(** A caller's [lst.append(x)] on a list object it holds. *)
Definition py_list_append (l : loc) (x : string) (s : State) : State :=
  set_heap (<[ l := list_at s l ++ [x] ]> s.(heap)) s.

(** ** [update_config] on the service *)

Definition update_config (u : Update) (s : State) : State * bool :=
  match update_config_body u s.(config) with
  | (inl e, c') =>
      (set_last_error (Some (String.append "Invalid configuration: " (exn_msg e)))
         (set_config c' s), false)
  | (inr _, c') => (set_config c' s, true)
  end.

(** ** Delivery dispatch [_send_to_external_systems] *)

Definition send_to_external_systems (img : Image) (s : State) : State :=
  match webhook_list s with
  | [] => s
  | _ :: _ =>
      start_delivery_thread
        (mkJob s.(config).(webhook_urls)
               (optimize_image_for_webhook s.(config) img)) s
  end.

(** ** Capture: [_capture_screenshot] and the loop body *)

(** What the frame source does on one call. *)
Inductive Acquisition :=
| Grabbed (img : Image)      (* sct.grab / pyautogui.screenshot succeeded *)
| Headless                   (* no DISPLAY nor WAYLAND_DISPLAY *)
| GrabFailed.                (* the library raised *)

(** [_capture_screenshot]: the failure and headless paths return the test
    image; an [Image] object is always truthy, so [Some] is returned. *)
Definition capture_screenshot (lib : option CaptureLib) (acq : Acquisition)
    (now : Now) : option Image :=
  match lib with
  | None => Some (create_test_image now)   (* RuntimeError, caught *)
  | Some _ =>
      match acq with
      | Grabbed img => Some img
      | Headless => Some (create_test_image now)
      | GrabFailed => Some (create_test_image now)
      end
  end.

(** One iteration of [_capture_loop] (the sleep is not modelled). *)
Definition tick (acq : Acquisition) (now : Now) (s : State) : State :=
  match capture_screenshot s.(capture_library) acq now with
  | Some image =>
      let processed := process_image s.(config) now image in
      let s1 := set_stats (incr_total s.(stats))
                  (publish processed now.(iso_format) s) in
      if s1.(config).(send_to_external) then send_to_external_systems processed s1
      else s1
  | None => set_stats (incr_failed s.(stats)) s
  end.

(** [feed_external_image] *)
Definition feed_external_image (image : Image) (now : Now) (s : State)
  : State * bool :=
  let processed := process_image s.(config) now image in
  let s1 := set_stats (incr_total s.(stats))
              (publish processed now.(iso_format) s) in
  if s1.(config).(send_to_external)
  then (send_to_external_systems processed s1, true)
  else (s1, true).

(** ** Lifecycle: [start_capture] and [stop_capture] *)

(** [start_capture(interval, quality)].  A conversion error of an override
    is not caught: it propagates to the caller ([inl]), after the overrides
    already applied. *)
Definition start_capture (interval_arg quality_arg : option PyVal) (now : Now)
    (s : State) : State * (Exn + bool) :=
  match s.(capture_library) with
  | None => (set_last_error (Some "No screen capture library available") s, inr false)
  | Some _ =>
      if s.(capturing) then (s, inr true) else
      let r1 :=
        match interval_arg with
        | None => inr s
        | Some v =>
            match py_float v with
            | inl e => inl e
            | inr i => inr (set_config (set_interval i s.(config)) s)
            end
        end in
      match r1 with
      | inl e => (s, inl e)
      | inr s1 =>
          let r2 :=
            match quality_arg with
            | None => inr s1
            | Some v =>
                match py_int v with
                | inl e => inl e
                | inr q => inr (set_config (set_quality q s1.(config)) s1)
                end
            end in
          match r2 with
          | inl e => (s1, inl e)
          | inr s2 =>
              (* _capturing = True; start_time = now; counters reset;
                 _last_error = None; the capture thread is started *)
              (set_last_error None
                 (set_stats (mkStats 0 0 (Some now)) (set_capturing true s2)),
               inr true)
          end
      end
  end.

(** [stop_capture]: the join with the thread is not modelled. *)
Definition stop_capture (s : State) : State :=
  if negb s.(capturing) then s else set_capturing false s.

(** ** Webhook targets *)

(** [list.remove(x)]: removes the first occurrence (the caller checked
    membership, so the [ValueError] path is never taken). *)
Fixpoint py_list_remove (x : string) (l : list string) : list string :=
  match l with
  | [] => []
  | y :: t => if String.eqb x y then t else y :: py_list_remove x t
  end.

(** [add_webhook_url]: the [webhook_urls] key is always present, so the
    branch creating it is never taken. *)
Definition add_webhook_url (url : string) (s : State) : State * bool :=
  if bool_decide (url ∈ webhook_list s) then (s, false)
  else (py_list_append s.(config).(webhook_urls) url s, true).

Definition remove_webhook_url (url : string) (s : State) : State * bool :=
  if bool_decide (url ∈ webhook_list s)
  then (set_heap (<[ s.(config).(webhook_urls) :=
                       py_list_remove url (webhook_list s) ]> s.(heap)) s, true)
  else (s, false).

Definition enable_external_sending (enabled : bool) (s : State) : State :=
  set_config (set_send_to_external enabled s.(config)) s.

Definition set_external_format (format_type : string) (s : State) : State * bool :=
  if bool_decide (format_type ∈ ["base64"; "multipart"])
  then (set_config (set_external_format_field format_type s.(config)) s, true)
  else (s, false).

YOUR OBJECTIVE -
Each line from the first line of the listing through the line containing "(set_last_error (Some (String.append" must be set down exactly; no other line belongs in the answer.

ANSWER BOX -
(** A caller's [lst.append(x)] on a list object it holds. *)
Definition py_list_append (l : loc) (x : string) (s : State) : State :=
  set_heap (<[ l := list_at s l ++ [x] ]> s.(heap)) s.

(** ** [update_config] on the service *)

Definition update_config (u : Update) (s : State) : State * bool :=
  match update_config_body u s.(config) with
  | (inl e, c') =>
      (set_last_error (Some (String.append "Invalid configuration: " (exn_msg e)))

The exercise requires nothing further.